▸ **ASSIGNMENT**
Will you return, word for word, only the lines from the top of the data below down to and including the one with "0x1db71064; 0x6ab020f2; 0xf3b97148;"?
--- SUPPLIED RECORDS ---
(** ** The tables and functions of the source *)

Definition crc32_le_table : list Z := [
  0x00000000; 0x77073096; 0xee0e612c; 0x990951ba; 0x076dc419; 0x706af48f; 0xe963a535; 0x9e6495a3;
  0x0edb8832; 0x79dcb8a4; 0xe0d5e91e; 0x97d2d988; 0x09b64c2b; 0x7eb17cbd; 0xe7b82d07; 0x90bf1d91;
  0x1db71064; 0x6ab020f2; 0xf3b97148; 0x84be41de; 0x1adad47d; 0x6ddde4eb; 0xf4d4b551; 0x83d385c7;
  0x136c9856; 0x646ba8c0; 0xfd62f97a; 0x8a65c9ec; 0x14015c4f; 0x63066cd9; 0xfa0f3d63; 0x8d080df5;
  0x3b6e20c8; 0x4c69105e; 0xd56041e4; 0xa2677172; 0x3c03e4d1; 0x4b04d447; 0xd20d85fd; 0xa50ab56b;
  0x35b5a8fa; 0x42b2986c; 0xdbbbc9d6; 0xacbcf940; 0x32d86ce3; 0x45df5c75; 0xdcd60dcf; 0xabd13d59;
  0x26d930ac; 0x51de003a; 0xc8d75180; 0xbfd06116; 0x21b4f4b5; 0x56b3c423; 0xcfba9599; 0xb8bda50f;
  0x2802b89e; 0x5f058808; 0xc60cd9b2; 0xb10be924; 0x2f6f7c87; 0x58684c11; 0xc1611dab; 0xb6662d3d;
  0x76dc4190; 0x01db7106; 0x98d220bc; 0xefd5102a; 0x71b18589; 0x06b6b51f; 0x9fbfe4a5; 0xe8b8d433;
  0x7807c9a2; 0x0f00f934; 0x9609a88e; 0xe10e9818; 0x7f6a0dbb; 0x086d3d2d; 0x91646c97; 0xe6635c01;
  0x6b6b51f4; 0x1c6c6162; 0x856530d8; 0xf262004e; 0x6c0695ed; 0x1b01a57b; 0x8208f4c1; 0xf50fc457;
  0x65b0d9c6; 0x12b7e950; 0x8bbeb8ea; 0xfcb9887c; 0x62dd1ddf; 0x15da2d49; 0x8cd37cf3; 0xfbd44c65;
  0x4db26158; 0x3ab551ce; 0xa3bc0074; 0xd4bb30e2; 0x4adfa541; 0x3dd895d7; 0xa4d1c46d; 0xd3d6f4fb;
  0x4369e96a; 0x346ed9fc; 0xad678846; 0xda60b8d0; 0x44042d73; 0x33031de5; 0xaa0a4c5f; 0xdd0d7cc9;
  0x5005713c; 0x270241aa; 0xbe0b1010; 0xc90c2086; 0x5768b525; 0x206f85b3; 0xb966d409; 0xce61e49f;
  0x5edef90e; 0x29d9c998; 0xb0d09822; 0xc7d7a8b4; 0x59b33d17; 0x2eb40d81; 0xb7bd5c3b; 0xc0ba6cad;
  0xedb88320; 0x9abfb3b6; 0x03b6e20c; 0x74b1d29a; 0xead54739; 0x9dd277af; 0x04db2615; 0x73dc1683;
  0xe3630b12; 0x94643b84; 0x0d6d6a3e; 0x7a6a5aa8; 0xe40ecf0b; 0x9309ff9d; 0x0a00ae27; 0x7d079eb1;
  0xf00f9344; 0x8708a3d2; 0x1e01f268; 0x6906c2fe; 0xf762575d; 0x806567cb; 0x196c3671; 0x6e6b06e7;
  0xfed41b76; 0x89d32be0; 0x10da7a5a; 0x67dd4acc; 0xf9b9df6f; 0x8ebeeff9; 0x17b7be43; 0x60b08ed5;
  0xd6d6a3e8; 0xa1d1937e; 0x38d8c2c4; 0x4fdff252; 0xd1bb67f1; 0xa6bc5767; 0x3fb506dd; 0x48b2364b;
  0xd80d2bda; 0xaf0a1b4c; 0x36034af6; 0x41047a60; 0xdf60efc3; 0xa867df55; 0x316e8eef; 0x4669be79;
  0xcb61b38c; 0xbc66831a; 0x256fd2a0; 0x5268e236; 0xcc0c7795; 0xbb0b4703; 0x220216b9; 0x5505262f;
  0xc5ba3bbe; 0xb2bd0b28; 0x2bb45a92; 0x5cb36a04; 0xc2d7ffa7; 0xb5d0cf31; 0x2cd99e8b; 0x5bdeae1d;
  0x9b64c2b0; 0xec63f226; 0x756aa39c; 0x026d930a; 0x9c0906a9; 0xeb0e363f; 0x72076785; 0x05005713;
  0x95bf4a82; 0xe2b87a14; 0x7bb12bae; 0x0cb61b38; 0x92d28e9b; 0xe5d5be0d; 0x7cdcefb7; 0x0bdbdf21;
  0x86d3d2d4; 0xf1d4e242; 0x68ddb3f8; 0x1fda836e; 0x81be16cd; 0xf6b9265b; 0x6fb077e1; 0x18b74777;
  0x88085ae6; 0xff0f6a70; 0x66063bca; 0x11010b5c; 0x8f659eff; 0xf862ae69; 0x616bffd3; 0x166ccf45;
  0xa00ae278; 0xd70dd2ee; 0x4e048354; 0x3903b3c2; 0xa7672661; 0xd06016f7; 0x4969474d; 0x3e6e77db;
  0xaed16a4a; 0xd9d65adc; 0x40df0b66; 0x37d83bf0; 0xa9bcae53; 0xdebb9ec5; 0x47b2cf7f; 0x30b5ffe9;
  0xbdbdf21c; 0xcabac28a; 0x53b39330; 0x24b4a3a6; 0xbad03605; 0xcdd70693; 0x54de5729; 0x23d967bf;
  0xb3667a2e; 0xc4614ab8; 0x5d681b02; 0x2a6f2b94; 0xb40bbe37; 0xc30c8ea1; 0x5a05df1b; 0x2d02ef8d
].
Lemma find_in_search l ty sub lb test :
  (ty = ESP_PARTITION_TYPE_ANY -> sub = ESP_PARTITION_SUBTYPE_ANY) ->
  iter_search (S (length l)) (find_in true l ty sub lb) test
  = List.find test (List.filter (fun i => item_matches ty sub lb (info i)) l).
Proof.
  intros Hany. unfold find_in.
  destruct ((ty =? ESP_PARTITION_TYPE_ANY) && negb (sub =? ESP_PARTITION_SUBTYPE_ANY)) eqn:E.
  { to_prop. tauto. }
  cbn [negb]. pose proof (next_pending (iterator_create l ty sub lb)) as Hn.
  destruct (esp_partition_next _) as [it|].
  - destruct Hn as (i & Hi & Hp & _ & _ & _ & Hlen). cbn in Hlen.
    rewrite (iter_search_pending _ _ i) by (done || lia). by rewrite <- Hp.
  - cbn in Hn. by rewrite Hn.
Qed.

Lemma next_loop_in it l i : In i (next_loop it l) -> In i l.
Proof.
  induction l as [|j l IH]; cbn; [done|]. destruct (item_matches _ _ _ _); [done|]. auto.
Qed.

Lemma iter_search_in fuel it l test p :
  (forall i, In i (next_item it) -> In i l) -> (forall i, it_info it = Some i -> In i l) ->
  iter_search fuel (Some it) test = Some p -> In p l.
Proof.
  revert it. induction fuel as [|fuel IH]; intros it Hn Hi; cbn; [done|].
  unfold esp_partition_get. destruct (it_info it) as [i|] eqn:Ei; [|done].
  destruct (test i); [intros [= <-]; auto|].
  unfold esp_partition_next. destruct (next_item it) as [|j rest] eqn:En; [by destruct fuel|].
  rewrite <- En in *. destruct (next_loop it (next_item it)) as [|k l'] eqn:Hl; [by destruct fuel|].
  assert (Hsub : forall x, In x (k :: l') -> In x l).
  { intros x Hx. apply Hn, (next_loop_in it). by rewrite Hl. }
  apply IH; cbn; [intros x Hx; apply Hsub; by right|]. intros x [= <-]. apply Hsub. by left.
Qed.

Lemma find_in_search_in fuel m l ty sub lb test p :
  iter_search fuel (find_in m l ty sub lb) test = Some p -> In p l.
Proof.
  unfold find_in. destruct (_ && _); [by destruct fuel|]. destruct m; [|by destruct fuel].
  cbn [negb]. unfold esp_partition_next, iterator_create. cbn [next_item].
  destruct l as [|i l]; [by destruct fuel|].
  destruct (next_loop _ _) as [|k l'] eqn:Hl; [by destruct fuel|].
  assert (Hsub : forall x, In x (k :: l') -> In x (i :: l)).
  { intros x Hx. eapply next_loop_in. by rewrite Hl. }
  apply iter_search_in; cbn; [intros x Hx; apply Hsub; by right|]. intros x [= <-]. apply Hsub. by left.
Qed.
---
▸ **RESPONSE TO THE EXERCISE**
(** ** The tables and functions of the source *)

Definition crc32_le_table : list Z := [
  0x00000000; 0x77073096; 0xee0e612c; 0x990951ba; 0x076dc419; 0x706af48f; 0xe963a535; 0x9e6495a3;
  0x0edb8832; 0x79dcb8a4; 0xe0d5e91e; 0x97d2d988; 0x09b64c2b; 0x7eb17cbd; 0xe7b82d07; 0x90bf1d91;
  0x1db71064; 0x6ab020f2; 0xf3b97148; 0x84be41de; 0x1adad47d; 0x6ddde4eb; 0xf4d4b551; 0x83d385c7;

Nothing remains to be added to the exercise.